The following code
library(dplyr)
library(janeaustenr)
library(tidytext)
book_words <- austen_books() %>%
unnest_tokens(word, text) %>%
count(book, word, sort = TRUE)
book_words <- book_words %>%
bind_tf_idf(word, book, n)
book_words
taken from Term Frequency and Inverse Document Frequency (tf-idf) Using Tidy Data Principles, estimates the tf-idf
in Jane Austen's works. Anyway, this code appears to be specific to Jane Austen's books.

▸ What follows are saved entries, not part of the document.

Lemma is_full_run l : 1 <= lsize l -> llen l < lsize l - 1 -> llen l < LOGSIZE -> is_full l = Ret false.
Proof.
  intros H0 H1 H2. unfold is_full, sub_ovf. rewrite (proj2 (Z.leb_le 1 _)) by done.
  rewrite (proj2 (Z.leb_gt _ _) H1), (proj2 (Z.leb_gt _ _) H2). done.
Qed.

(** [fslog::write] on a held buffer, inside a transaction with room. *)
Lemma log_write_run t a h n start size :
  rep (bl t) a -> held a !! h = Some n -> wf_log (lg t) -> log_at (lg t) start size ->
  llen (lg t) < LOGSIZE -> llen (lg t) < size - 1 -> 1 <= outstanding (st t) ->
  exists b l', log_write h t = Ret (tt, mkLogged b l' (st t)) /\ rep b (dev_pin n a) /\
    wf_log l' /\ header l' = absorb n (header (lg t)) /\ log_at l' start size.
Proof.
  intros Hr Hh Hw (Hd & Hs & Hz) Hl1 Hl2 Hout. destruct Hw as [Hw1 Hw2].
  destruct (insert_absorb (lg t) n (conj Hw1 Hw2) Hl1) as (l' & E & Hw' & Hh' & D' & S' & Z').
  destruct (bpin_law _ _ h n Hr Hh) as (b & Eb & R).
  exists b, l'. split; [|unfold log_at; rewrite D', S', Z'; done].
  unfold log_write.
  erewrite bind_run by (apply zoom_run, (bis_locked_law _ _ h n Hr Hh)).
  rewrite bind_assert, bind_gets by done.
  rewrite (bind_lift _ _ _ false) by (apply is_full_run; cbn; lia).
  cbn [id st put_bl]. rewrite (proj2 (Z.ltb_ge _ _) Hout).
  erewrite bind_run by (apply zoom_run, (bblockno_law _ _ h n Hr Hh)).
  cbn [lg put_bl]. rewrite (bind_lift _ _ _ _ E), bind_modify.
  by apply (zoom_run bl put_bl _ (mkLogged (bl t) l' (st t)) _ _ Eb).
Qed.

(** Between logged stores nothing is held and the pinned blocks are the log's
    entries; the disk is untouched since the transaction began. *)
Record in_txn (t : Logged S) (a : Dev) (start size : Z) : Prop := {
  it_cm : committable t a start size (header (lg t));
  it_out : 1 <= outstanding (st t);
  it_idle : committing (st t) = false }.

Lemma dev_store_pin a h n d :
  held a !! h = None ->
  dev_drop h (dev_pin n (dev_set n d (dev_hold h n a))) =
  mkDev (fupd (view a) n d) (media a) ({[n]} ∪ dirty a) (held a) (wlog a).
Proof.
  intros Hh. unfold dev_drop, dev_pin, dev_set, dev_hold. cbn. f_equal. by apply delete_insert_id.
Qed.

Definition after_store (a : Dev) (u : Z * list Z) : Dev :=
  mkDev (fupd (view a) (fst u) (snd u)) (media a) ({[fst u]} ∪ dirty a) (held a) (wlog a).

I would like to derive, istead, the tf-idf
for the following data frame:
sentences<-c("The color blue neutralizes orange yellow reflections.",
"Zod stabbed me with blue Kryptonite.",
"Because blue is your favourite colour.",
"Red is wrong, blue is right.",
"You and I are going to yellowstone.",
"Van Gogh looked for some yellow at sunset.",
"You ruined my beautiful green dress.",
"You do not agree.",
"There's nothing wrong with green.")
df=data.frame(text = sentences,
class = c("A","B","A","C","A","B","A","C","D"),
weight = c(1,1,3,4,1,2,3,4,5))
There are two things you needed to change:
since you did not set stringsAsFactors = FALSE
when constructing the data.frame
, you need to convert text
to character first.
You do not have a column named book
, which means you have to select some other column as document
. Since you put a column named class
into your example, I assume you want to calculate the tf-idf over this column.
Here is the code:
library(dplyr)
library(janeaustenr)
library(tidytext)
book_words <- df %>%
mutate(text = as.character(text)) %>%
unnest_tokens(output = word, input = text) %>%
count(class, word, sort = TRUE)
book_words <- book_words %>%
bind_tf_idf(term = word, document = class, n)
book_words
#> # A tibble: 52 x 6
#> class word n tf idf tf_idf
#> <fct> <chr> <int> <dbl> <dbl> <dbl>
#> 1 A blue 2 0.0769 0.288 0.0221
#> 2 A you 2 0.0769 0.693 0.0533
#> 3 C is 2 0.2 0.693 0.139
#> 4 A and 1 0.0385 1.39 0.0533
#> 5 A are 1 0.0385 1.39 0.0533
#> 6 A beautiful 1 0.0385 1.39 0.0533
#> 7 A because 1 0.0385 1.39 0.0533
#> 8 A color 1 0.0385 1.39 0.0533
#> 9 A colour 1 0.0385 1.39 0.0533
#> 10 A dress 1 0.0385 1.39 0.0533
#> # ... with 42 more rows
The documentation has helpful remarks for this check out ?count
and ?bind_tf_idf
.